The PC kernel-level driver has been developed internally for the Call of Duty franchise by Activision, and will launch first for Call of Duty: Warzone with the upcoming Pacific update. PC games are increasingly using kernel-level drivers to detect sophisticated cheating, but since they run at such a high level in Windows, there are always privacy concerns surrounding such an approach.
The Ricochet anti-cheat system in Call of Duty will not always be on, according to Activision. That means the kernel-level driver only operates when you open up Call of Duty: Warzone, and the driver will shut down when you exit. The driver itself will monitor processes interacting with Warzone to see if they’re trying to inject code or manipulate the game, and report the results back.
Activision says it has tested the driver across a large range of PCs, and it will be required to play Call of Duty: Warzone when the Pacific map update launches later this year. The kernel-level driver will eventually arrive in Call of Duty: Vanguard “at a later date.”
Call of Duty players will welcome this new anti-cheat effort, even if there will be inevitable questions and concerns over a kernel-level driver. It comes just a day after the main Call of Duty Twitter account issued a stern warning to cheaters: “Cheaters aren’t welcome. There’s no tolerance for cheaters, and soon you’ll know what we mean.”

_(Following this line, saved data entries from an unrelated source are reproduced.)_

(* ===== verification/Simulation.v ===== *)
(** Deterministic simulation testing of the storage engine:
    [src/imustore/simulation.py].

    The workload runs the database over the B+ tree on a [SimDisk] and checks every
    recovery against a model.  [self.disk] is the file object the open database
    holds, so it is read from there.  Values are JSON values; the dictionaries of
    the model are finite maps. *)

From Stdlib Require Import Strings.Byte.
From S2P Require Import Prelude PyBase Struct SimDisk Locking Physical KeyList Logical Pickle Index.
From S2P Require Import BPlusTree BPlusIndex BPlusAudit Database Facade Json JsonText JsonCodec.

(** * [random.Random] *)

(** A generator: [random()] is [random53 / 2 ** 53], and [randrange], [randint] and
    [choice] draw with [_randbelow]. *)
Class PyRandom := {
  generator : Type;
  Random : Z -> generator;
  random53 : generator -> Z * generator;
  _randbelow : Z -> generator -> Z * generator
}.

(** Its documented range. *)
Class PyRandomLaws `{PyRandom} := {
  randbelow_range n g : 0 < n -> 0 <= (_randbelow n g).1 < n
}.

(** * Equality of values *)

(** [==] between numbers. *)
Class NumEq (F : Type) := num_eq : Z + F -> Z + F -> bool.

Section value_eq.
Context {F : Type} `{NumEq F}.
Abbreviation js := (json_of F).

(** A value as a number; [bool] is a kind of [int]. *)
Definition as_number (v : js) : option (Z + F) :=
  match v with
  | JBool b => Some (inl (if b then 1 else 0))
  | JInt z => Some (inl z)
  | JFloat x => Some (inr x)
  | _ => None
  end.

Fixpoint lookup_entry (k : pystr) (d : list (pystr * js)) : option js :=
  match d with
  | [] => None
  | (k', v) :: d => if bool_decide (k' = k) then Some v else lookup_entry k d
  end.

(** [v == w] *)
Fixpoint py_eq (v w : js) {struct v} : bool :=
  match v, w with
  | JNull, JNull => true
  | JStr s, JStr t => bool_decide (s = t)
  | JList l, JList l' =>
      (fix go (l l' : list js) : bool :=
         match l, l' with
         | [], [] => true
         | x :: l, y :: l' => py_eq x y && go l l'
         | _, _ => false
         end) l l'
  | JDict d, JDict d' =>
      bool_decide (length d = length d') &&
      forallb (fun kv => match lookup_entry kv.1 d' with Some w => py_eq kv.2 w | None => false end) d
  | v, w => match as_number v, as_number w with Some a, Some b => num_eq a b | _, _ => false end
  end.

(** [a == b] for dictionaries from strings to values *)
Definition dict_eq (a b : gmap pystr js) : bool :=
  bool_decide (size a = size b) &&
  forallb (fun kv => match b !! kv.1 with Some w => py_eq kv.2 w | None => false end) (map_to_list a).

End value_eq.

(** [{key: value for key, value in items}] *)
Definition dict_comp {V} (items : list (pystr * V)) : gmap pystr V := foldl (fun d kv => <[kv.1 := kv.2]> d) ∅ items.

(** * The simulation *)

Inductive fault : Type := Clean | MidCommit | TornTail | MetaCorruption.

#[global] Instance fault_eq_dec : EqDecision fault.
Proof. solve_decision. Defined.

Definition FAULTS : list fault := [Clean; MidCommit; TornTail; MetaCorruption].

Record sim_stats : Type := mkSimStats {
  steps : Z;
  commits : Z;
  crashes : Z
}.

(** [total[key] += stats[key]] *)
Definition add_stats (a b : sim_stats) : sim_stats :=
  mkSimStats (steps a + steps b) (commits a + commits b) (crashes a + crashes b).

Record StorageSimulation (F : Type) `{PyRandom} : Type := mkSim {
  sim_rng : generator;
  key_space : Z;
  sim_db : DBDB bnode;
  model : gmap pystr (json_of F);
  history : list (gmap pystr (json_of F));
  sim_counts : sim_stats
}.
Arguments mkSim {F H} sim_rng key_space sim_db model history sim_counts.
Arguments sim_rng {F H} s.
Arguments key_space {F H} s.
Arguments sim_db {F H} s.
Arguments model {F H} s.
Arguments history {F H} s.
Arguments sim_counts {F H} s.

(** [xs[-n]] for a list of known length *)
Definition nth_back {A} (n : nat) (l : list A) : option A := reverse l !! (n - 1)%nat.

Module sim.
Section sim.
Context `{Pickle} `{PyRandom} {F : Type} `{FloatText F} `{NumEq F}.
#[local] Hint Extern 0 (Index bnode) => exact (bplus_index DEFAULT_ORDER) : typeclass_instances.
#[local] Hint Extern 0 (Audited bnode) => exact (bplus_audited DEFAULT_ORDER) : typeclass_instances.
Abbreviation js := (json_of F).
Abbreviation SimM A := (St (StorageSimulation F) A).
Implicit Types (s : StorageSimulation F).

Definition set_rng g s := mkSim g (key_space s) (sim_db s) (model s) (history s) (sim_counts s).
Definition set_db d s := mkSim (sim_rng s) (key_space s) d (model s) (history s) (sim_counts s).
Definition set_model x s := mkSim (sim_rng s) (key_space s) (sim_db s) x (history s) (sim_counts s).
Definition set_history x s := mkSim (sim_rng s) (key_space s) (sim_db s) (model s) x (sim_counts s).
Definition set_counts x s := mkSim (sim_rng s) (key_space s) (sim_db s) (model s) (history s) x.

Definition on_db {A} (m : St (DBDB bnode) A) : SimM A := zoom sim_db set_db m.

(** [self.disk]: the file object of the open database. *)
Definition disk_of s : SimDisk := _f (dbdb.the_storage (sim_db s)).
Definition on_disk {A} (m : St SimDisk A) : SimM A := on_db (dbdb.on_tree (logical.on_storage (on_f m))).

(** ** Drawing *)

Definition randbelow (n : Z) : SimM Z :=
  s ← get_st; let '(x, g) := _randbelow n (sim_rng s) in put_st (set_rng g s) ;; mret x.

(** [rng.random()], as the integer [random() * 2 ** 53] *)
Definition random : SimM Z :=
  s ← get_st; let '(x, g) := random53 (sim_rng s) in put_st (set_rng g s) ;; mret x.

Definition randrange (n : Z) : SimM Z := if 0 <? n then randbelow n else raise ValueError.
Definition randint (a b : Z) : SimM Z := if a <=? b then x ← randbelow (b - a + 1); mret (a + x) else raise ValueError.

Definition choice {A} (l : list A) : SimM A :=
  match l with
  | [] => raise IndexError
  | _ => i ← randbelow (Z.of_nat (length l)); match l !! Z.to_nat i with Some x => mret x | None => raise IndexError end
  end.

(** [rng.random() < 0.45], [< 0.60] and [< 0.82]: the three constants as doubles are
    [0x1ccccccccccccd / 2 ** 54], [0x13333333333333 / 2 ** 53] and
    [0x1a3d70a3d70a3d / 2 ** 53]. *)
Definition below_045 (roll : Z) : bool := 2 * roll <? 0x1ccccccccccccd.
Definition below_060 (roll : Z) : bool := roll <? 0x13333333333333.
Definition below_082 (roll : Z) : bool := roll <? 0x1a3d70a3d70a3d.

(** [bytes(rng.randrange(256) for _ in range(n))] *)
Fixpoint random_bytes (n : nat) : SimM bytes :=
  match n with
  | O => mret []
  | S n => x ← randrange 256; rest ← random_bytes n; mret (byte_of_Z x :: rest)
  end.

(** ** The workload *)

(** [DBDB(disk, codec=JsonCodec(), durability=DURABILITY_FULL)] on [SimDisk(initial=...)] *)
Definition _open (initial : bytes) : res (DBDB bnode) := dbdb.init (SimDisk_init initial) None DURABILITY_FULL.

(** [StorageSimulation(seed, key_space=...)] *)
Definition init (seed key_space : Z) : res (StorageSimulation F) :=
  d ← _open []; Ok (mkSim (Random seed) key_space d ∅ [∅] (mkSimStats 0 0 0)).

Definition _key : SimM pystr := s ← get_st; n ← randrange (key_space s); mret (str "k" ++ int_text n).

Definition count_step : SimM unit :=
  modify (fun s => set_counts (mkSimStats (steps (sim_counts s) + 1) (commits (sim_counts s)) (crashes (sim_counts s))) s).
Definition count_commit : SimM unit :=
  modify (fun s => set_counts (mkSimStats (steps (sim_counts s)) (commits (sim_counts s) + 1) (crashes (sim_counts s))) s).
Definition count_crash : SimM unit :=
  modify (fun s => set_counts (mkSimStats (steps (sim_counts s)) (commits (sim_counts s)) (crashes (sim_counts s) + 1)) s).

Definition _commit : SimM unit :=
  on_db dbdb.commit ;;
  modify (fun s => set_history (history s ++ [model s]) s) ;;
  count_commit.

(** ** Faults and recovery *)

Definition _corrupt_a_meta_slot (durable : bytes) : SimM bytes :=
  slot ← randrange META_SLOTS;
  let offset := slot * META_SLOT_SIZE + META_BODY_BYTES in
  if offset + META_CRC_BYTES <=? zlen durable then
    let crc := be_decode (py_slice durable offset (offset + META_CRC_BYTES)) in
    packed ← lift_res (pack_uint 4 (Z.lxor crc 0xFFFFFFFF));
    mret (disk.splice durable offset (offset + META_CRC_BYTES) packed)
  else mret durable.

(** The bytes that survive, with the fault's damage. *)
Definition damage (f : fault) (prev : option (gmap pystr js)) (durable : bytes) : SimM bytes :=
  match f, prev with
  | TornTail, _ => n ← randint 1 7; tail ← random_bytes (Z.to_nat n); mret (durable ++ tail)
  | MetaCorruption, Some _ => _corrupt_a_meta_slot durable
  | _, _ => mret durable
  end.

(** [self.disk.arm_crash(...)] and the commit that is meant to die: whether it survived. *)
Definition try_commit : SimM bool :=
  k ← choice [1; 2];
  on_disk (disk.arm_crash k) ;;
  try_with (_commit ;; mret true) (fun e => match e with SimCrash => mret false | e => raise e end).

(** From ["Power on"] to the end of [_crash]. *)
Definition recover (last : gmap pystr js) (prev : option (gmap pystr js)) (durable : bytes) : SimM unit :=
  db ← lift_res (_open durable);
  modify (set_db db) ;;
  count_crash ;;
  report ← on_db facade.audit;
  if negb (report_ok report) then raise InvariantError
  else
    items ← on_db (dbdb.items (V := js));
    let recovered := dict_comp items in
    let allowed := [last] ++ match prev with Some p => [p] | None => [] end in
    if negb (existsb (dict_eq recovered) allowed) then raise InvariantError
    else modify (set_model recovered) ;; modify (set_history [recovered]).

Definition _crash : SimM unit :=
  f ← choice FAULTS;
  s ← get_st;
  match nth_back 1 (history s) with
  | None => raise IndexError
  | Some last =>
      let prev := if bool_decide (2 <= length (history s))%nat then nth_back 2 (history s) else None in
      survived ← (if bool_decide (f = MidCommit) then try_commit else mret false);
      if (survived : bool) then mret tt
      else
        s ← get_st;
        durable ← damage f prev (disk.durable_bytes (disk_of s));
        recover last prev durable
  end.

(** ** One step, and a whole run *)

Definition step : SimM unit :=
  count_step ;;
  roll ← random;
  if below_045 roll then
    key ← _key;
    n ← randrange 1000000;
    let value : js := JStr (int_text n) in
    on_db (dbdb.setitem key value) ;;
    modify (fun s => set_model (<[key := value]> (model s)) s)
  else if below_060 roll then
    key ← _key;
    try_with (on_db (dbdb.delitem key)) (fun e => match e with KeyError _ => mret tt | e => raise e end) ;;
    modify (fun s => set_model (delete key (model s)) s)
  else if below_082 roll then _commit
  else _crash.

Fixpoint loop (n : nat) : SimM unit := match n with O => mret tt | S n => step ;; loop n end.

(** ["Final settle: commit and verify one last clean recovery"] *)
Definition settle : SimM sim_stats :=
  _commit ;;
  s ← get_st;
  db ← lift_res (_open (disk.durable_bytes (disk_of s)));
  modify (set_db db) ;;
  report ← on_db facade.audit;
  if negb (report_ok report) then raise AssertionError
  else
    items ← on_db (dbdb.items (V := js));
    s ← get_st;
    match nth_back 1 (history s) with
    | None => raise IndexError
    | Some last => if negb (dict_eq (dict_comp items) last) then raise InvariantError else mret (sim_counts s)
    end.

Definition run (steps : Z) : SimM sim_stats := loop (Z.to_nat steps) ;; settle.

(** [run_seed(seed, steps)] *)
Definition run_seed (seed steps : Z) : res sim_stats := s ← init seed 12; (run steps s).2.

(** What [main] prints before it returns its exit code. *)
Inductive printed : Type :=
| Failed (seed steps : Z)
| AllHeld (count : Z) (total : sim_stats).

(** [for seed in seeds: ...] *)
Fixpoint sweep (seeds : list Z) (steps count : Z) (total : sim_stats) : res (printed * Z) :=
  match seeds with
  | [] => Ok (AllHeld count total, 0)
  | seed :: seeds =>
      match run_seed seed steps with
      | Ok stats => sweep seeds steps count (add_stats total stats)
      | Raise InvariantError => Ok (Failed seed steps, 1)
      | Raise e => Raise e
      end
  end.

(** [main] on its parsed arguments *)
Definition main (seed : option Z) (runs steps : Z) : res (printed * Z) :=
  let seeds := match seed with Some s => [s] | None => Z.of_nat <$> seq 0 (Z.to_nat runs) end in
  let count := match seed with Some _ => 1 | None => Z.of_nat (length seeds) end in
  sweep seeds steps count (mkSimStats 0 0 0).

End sim.
End sim.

While Activision has been banning thousands of accounts,
Call of Duty: Warzone isn’t the only PC game affected by cheaters, though.

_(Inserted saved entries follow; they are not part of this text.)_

(** The storage simulation passes: whatever the generator draws, no recovery
    breaks an invariant ([src/imustore/simulation.py]). *)

Section props.
Context `{Pickle} `{PyRandomLaws} {F : Type} `{FloatTextLaws F} `{NumEq F}.
#[local] Hint Extern 0 (Index bnode) => exact (bplus_index DEFAULT_ORDER) : typeclass_instances.
#[local] Hint Extern 0 (IndexSpec bnode) => exact (bplus_spec DEFAULT_ORDER order_ok) : typeclass_instances.
#[local] Hint Extern 0 (Audited bnode) => exact (bplus_audited DEFAULT_ORDER) : typeclass_instances.
Abbreviation js := (json_of F).
Implicit Types (s : StorageSimulation F).

Lemma sim_start (seed space : Z) : 0 < space ->
  exists s, sim.init (F := F) seed space = Ok s /\ sim_inv 0 s /\ steps (sim_counts s) = 0.
Proof.
  intros Hk. destruct (init_spec (N := bnode) [] meta0 [] None) as (d & Ed & Hh & Ho & _ & Hu & _).
  { by apply opens_short. }
  eexists. unfold sim.init, sim._open. rewrite Ed. split; [reflexivity|]. split; [|reflexivity]. split; [exact Hk|].
  exists ∅, meta0, [], []. split; [reflexivity|]. split; [exact Hh|exact Ho|exact Hu|exact stands_empty|exact stands_empty|by intros P [=]|split; apply Nat.le_0_l].
Qed.

(** The final commit, reopening and comparison. *)
Lemma settle_run n s : sim_inv n s -> Z.of_nat n < 2 ^ 64 ->
  exists s', (exists st, sim.settle s = (s', Ok st) /\ steps st = steps (sim_counts s)) \/ sim.settle s = (s', Raise StructError).
Proof.
  intros Hi Hn. unfold sim.settle. destruct (sim_commit_last n s Hi Hn) as (s1 & [(E & Hi1 & Hs1 & Hlast)|E]).
  2:{ exists s1. right. by erewrite stx_bind_raise by exact E. }
  destruct Hi1 as (_ & last & m & base & kvs & Hlast' & [Hh Ho _ _ Hst _ _]). rewrite Hlast in Hlast'. injection Hlast' as <-.
  destruct (init_spec (_durable (_f (dbdb.the_storage (sim_db s1)))) m base None (handle_durable _ _ _ _ Hh)) as (d & Ed & Hh2 & Ho2 & _).
  destruct (audit_still DEFAULT_ORDER order_ok d m base base Hh2 Ho2) as (d3 & rep & Ea & [Hok _] & Hs3).
  destruct (items_still (V := js) d3 m base base) as (d4 & Ei & _); [apply Hs3|by eapply still_open|].
  destruct (stands_items base (model s1)) as (items & Edec & Edict); [by apply (handle_sorted _ _ _ _ Hh)|done|].
  eexists. left. eexists. erewrite stx_bind_ok by exact E. erewrite stx_bind_ok by reflexivity. split.
  - erewrite stx_bind_ok by (unfold lift_res, sim._open; unfold sim.disk_of, disk.durable_bytes; rewrite Ed; reflexivity).
    erewrite stx_bind_ok by reflexivity. erewrite stx_bind_ok by (apply zoom_eq; exact Ea). rewrite Hok. cbn [negb].
    erewrite stx_bind_ok by (apply zoom_eq; cbn [sim_db sim.set_db]; rewrite Ei, Edec; reflexivity).
    erewrite stx_bind_ok by reflexivity. cbn [history sim.set_db]. rewrite Hlast, Edict, (stands_refl _ _ Hst). reflexivity.
  - cbn [sim_counts sim.set_db]. lia.
Qed.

The industry has been struggling to combat cheaters even with tools like Easy Anti-Cheat and BattlEye that also use kernel-level drivers. Valorant has had some success with its own custom kernel-level driver, but it’s still a big investment to have teams dedicated to fighting what are effectively hackers and malware authors. It’s a continuous cat and mouse game, as hackers regularly work around protections.
A more coordinated industry effort might be required to really tackle the issue. Microsoft is the Windows platform holder, but the company’s “TruePlay” anti-cheat system for Windows 10 never really materialized. It was limited to the Universal Windows Platform (UWP) for apps, which most game developers have ignored, and it’s not clear if Microsoft will ever provide a full anti-cheat solution at the Windows kernel level to assist game developers.